======== Record excerpts
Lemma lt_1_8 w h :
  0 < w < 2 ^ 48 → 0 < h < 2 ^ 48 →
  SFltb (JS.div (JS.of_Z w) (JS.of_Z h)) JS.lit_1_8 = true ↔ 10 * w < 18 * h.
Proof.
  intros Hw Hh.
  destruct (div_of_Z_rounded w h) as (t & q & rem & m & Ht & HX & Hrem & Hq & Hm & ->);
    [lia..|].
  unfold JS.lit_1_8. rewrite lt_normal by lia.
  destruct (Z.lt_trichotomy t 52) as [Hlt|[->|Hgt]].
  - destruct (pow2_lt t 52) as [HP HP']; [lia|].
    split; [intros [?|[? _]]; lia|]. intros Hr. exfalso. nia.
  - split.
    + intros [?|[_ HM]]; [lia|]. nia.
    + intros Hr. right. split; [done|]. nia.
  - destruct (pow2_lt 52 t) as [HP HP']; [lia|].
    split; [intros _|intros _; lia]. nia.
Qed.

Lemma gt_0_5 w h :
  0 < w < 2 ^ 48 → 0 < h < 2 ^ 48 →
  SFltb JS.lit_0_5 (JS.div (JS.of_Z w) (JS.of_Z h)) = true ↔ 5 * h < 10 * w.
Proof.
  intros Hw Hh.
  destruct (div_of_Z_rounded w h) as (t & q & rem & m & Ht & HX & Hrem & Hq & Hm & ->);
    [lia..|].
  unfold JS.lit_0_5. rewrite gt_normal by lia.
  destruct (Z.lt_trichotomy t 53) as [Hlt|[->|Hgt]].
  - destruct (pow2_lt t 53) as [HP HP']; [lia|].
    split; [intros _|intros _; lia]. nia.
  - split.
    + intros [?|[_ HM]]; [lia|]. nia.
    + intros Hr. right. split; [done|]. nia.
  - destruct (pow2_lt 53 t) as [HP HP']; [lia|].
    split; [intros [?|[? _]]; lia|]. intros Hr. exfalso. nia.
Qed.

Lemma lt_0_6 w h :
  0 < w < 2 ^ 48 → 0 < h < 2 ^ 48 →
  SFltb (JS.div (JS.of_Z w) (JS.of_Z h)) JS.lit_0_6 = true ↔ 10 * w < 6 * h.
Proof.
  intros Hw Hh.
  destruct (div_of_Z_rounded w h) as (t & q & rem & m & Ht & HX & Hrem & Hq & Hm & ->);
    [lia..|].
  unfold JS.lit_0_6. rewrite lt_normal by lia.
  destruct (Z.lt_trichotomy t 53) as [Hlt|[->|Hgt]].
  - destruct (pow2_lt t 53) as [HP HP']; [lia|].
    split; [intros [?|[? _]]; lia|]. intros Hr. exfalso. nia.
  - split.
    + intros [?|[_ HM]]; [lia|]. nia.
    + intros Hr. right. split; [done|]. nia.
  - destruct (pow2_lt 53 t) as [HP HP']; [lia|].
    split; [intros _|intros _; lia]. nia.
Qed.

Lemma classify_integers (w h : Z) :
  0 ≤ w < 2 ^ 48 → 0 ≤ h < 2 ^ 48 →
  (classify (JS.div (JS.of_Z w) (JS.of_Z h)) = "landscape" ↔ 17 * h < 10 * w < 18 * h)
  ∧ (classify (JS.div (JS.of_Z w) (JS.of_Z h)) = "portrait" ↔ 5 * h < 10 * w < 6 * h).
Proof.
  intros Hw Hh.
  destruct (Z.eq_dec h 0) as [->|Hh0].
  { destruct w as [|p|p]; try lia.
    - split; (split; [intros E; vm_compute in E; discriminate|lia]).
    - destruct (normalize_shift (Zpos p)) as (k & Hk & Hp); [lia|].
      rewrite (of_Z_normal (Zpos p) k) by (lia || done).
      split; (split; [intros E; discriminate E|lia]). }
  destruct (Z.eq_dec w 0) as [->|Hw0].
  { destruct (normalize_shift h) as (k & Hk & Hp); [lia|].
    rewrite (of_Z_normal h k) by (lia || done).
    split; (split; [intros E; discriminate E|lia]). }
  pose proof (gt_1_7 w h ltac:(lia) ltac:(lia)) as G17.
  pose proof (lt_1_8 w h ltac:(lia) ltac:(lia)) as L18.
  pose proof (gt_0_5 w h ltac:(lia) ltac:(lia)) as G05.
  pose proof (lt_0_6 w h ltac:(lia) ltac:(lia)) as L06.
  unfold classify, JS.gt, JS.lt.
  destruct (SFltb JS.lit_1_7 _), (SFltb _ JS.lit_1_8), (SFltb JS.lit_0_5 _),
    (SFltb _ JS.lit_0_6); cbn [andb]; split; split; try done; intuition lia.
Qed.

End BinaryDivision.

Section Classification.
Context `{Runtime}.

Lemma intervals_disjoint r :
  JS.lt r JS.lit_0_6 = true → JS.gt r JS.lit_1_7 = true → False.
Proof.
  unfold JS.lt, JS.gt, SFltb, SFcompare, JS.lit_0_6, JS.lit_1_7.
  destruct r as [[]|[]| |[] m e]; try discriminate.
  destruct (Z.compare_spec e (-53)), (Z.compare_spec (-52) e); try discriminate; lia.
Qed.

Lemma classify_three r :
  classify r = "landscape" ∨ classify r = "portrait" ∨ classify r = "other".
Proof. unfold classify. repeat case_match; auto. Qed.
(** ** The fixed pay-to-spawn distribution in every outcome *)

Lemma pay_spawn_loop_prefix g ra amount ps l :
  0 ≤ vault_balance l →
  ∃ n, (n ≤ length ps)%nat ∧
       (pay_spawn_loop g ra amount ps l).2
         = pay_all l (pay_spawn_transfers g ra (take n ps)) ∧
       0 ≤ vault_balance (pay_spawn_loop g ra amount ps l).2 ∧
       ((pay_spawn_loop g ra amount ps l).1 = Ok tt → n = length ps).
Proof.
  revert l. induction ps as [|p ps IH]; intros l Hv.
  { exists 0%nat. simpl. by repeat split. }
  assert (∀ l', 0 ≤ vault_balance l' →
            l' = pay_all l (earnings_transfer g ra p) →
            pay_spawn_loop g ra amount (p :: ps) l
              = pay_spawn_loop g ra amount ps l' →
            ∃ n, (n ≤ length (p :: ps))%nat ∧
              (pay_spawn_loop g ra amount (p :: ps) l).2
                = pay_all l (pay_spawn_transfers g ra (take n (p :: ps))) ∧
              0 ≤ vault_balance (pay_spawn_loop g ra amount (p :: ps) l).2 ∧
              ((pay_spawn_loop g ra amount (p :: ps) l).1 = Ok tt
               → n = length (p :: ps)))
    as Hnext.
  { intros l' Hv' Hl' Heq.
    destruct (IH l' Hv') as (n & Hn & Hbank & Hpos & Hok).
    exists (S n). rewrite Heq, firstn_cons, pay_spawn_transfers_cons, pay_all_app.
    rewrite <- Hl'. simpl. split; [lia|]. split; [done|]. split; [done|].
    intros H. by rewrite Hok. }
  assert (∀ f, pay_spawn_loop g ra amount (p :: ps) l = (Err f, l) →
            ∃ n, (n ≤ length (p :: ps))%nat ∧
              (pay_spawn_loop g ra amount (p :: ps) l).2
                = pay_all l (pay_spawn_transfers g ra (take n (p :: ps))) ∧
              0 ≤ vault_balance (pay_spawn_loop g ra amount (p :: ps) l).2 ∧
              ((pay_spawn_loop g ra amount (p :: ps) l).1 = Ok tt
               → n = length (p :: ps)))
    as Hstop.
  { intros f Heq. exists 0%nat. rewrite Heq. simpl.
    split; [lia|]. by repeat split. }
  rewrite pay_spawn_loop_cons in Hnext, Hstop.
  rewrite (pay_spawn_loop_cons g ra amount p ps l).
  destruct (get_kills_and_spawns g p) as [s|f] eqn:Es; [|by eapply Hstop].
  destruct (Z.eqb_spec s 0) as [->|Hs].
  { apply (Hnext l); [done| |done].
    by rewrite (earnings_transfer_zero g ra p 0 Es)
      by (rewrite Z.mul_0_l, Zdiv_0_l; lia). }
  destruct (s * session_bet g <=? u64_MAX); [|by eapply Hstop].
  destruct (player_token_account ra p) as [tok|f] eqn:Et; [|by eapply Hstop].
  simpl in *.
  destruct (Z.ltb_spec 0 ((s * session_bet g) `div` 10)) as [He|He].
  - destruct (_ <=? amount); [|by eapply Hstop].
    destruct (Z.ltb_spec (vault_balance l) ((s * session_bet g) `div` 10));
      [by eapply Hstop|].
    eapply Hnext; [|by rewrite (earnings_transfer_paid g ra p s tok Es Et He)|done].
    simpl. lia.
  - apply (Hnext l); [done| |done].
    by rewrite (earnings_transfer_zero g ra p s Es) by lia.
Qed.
================
- _Problem_
Each of the lines from the one holding "rewrite pay_spawn_loop_cons in" through the final line of the entries is to be set down exactly, and no others.

- _Result of the exercise_
  rewrite pay_spawn_loop_cons in Hnext, Hstop.
  rewrite (pay_spawn_loop_cons g ra amount p ps l).
  destruct (get_kills_and_spawns g p) as [s|f] eqn:Es; [|by eapply Hstop].
  destruct (Z.eqb_spec s 0) as [->|Hs].
  { apply (Hnext l); [done| |done].
    by rewrite (earnings_transfer_zero g ra p 0 Es)
      by (rewrite Z.mul_0_l, Zdiv_0_l; lia). }
  destruct (s * session_bet g <=? u64_MAX); [|by eapply Hstop].
  destruct (player_token_account ra p) as [tok|f] eqn:Et; [|by eapply Hstop].
  simpl in *.
  destruct (Z.ltb_spec 0 ((s * session_bet g) `div` 10)) as [He|He].
  - destruct (_ <=? amount); [|by eapply Hstop].
    destruct (Z.ltb_spec (vault_balance l) ((s * session_bet g) `div` 10));
      [by eapply Hstop|].
    eapply Hnext; [|by rewrite (earnings_transfer_paid g ra p s tok Es Et He)|done].
    simpl. lia.
  - apply (Hnext l); [done| |done].
    by rewrite (earnings_transfer_zero g ra p s Es) by lia.
Qed.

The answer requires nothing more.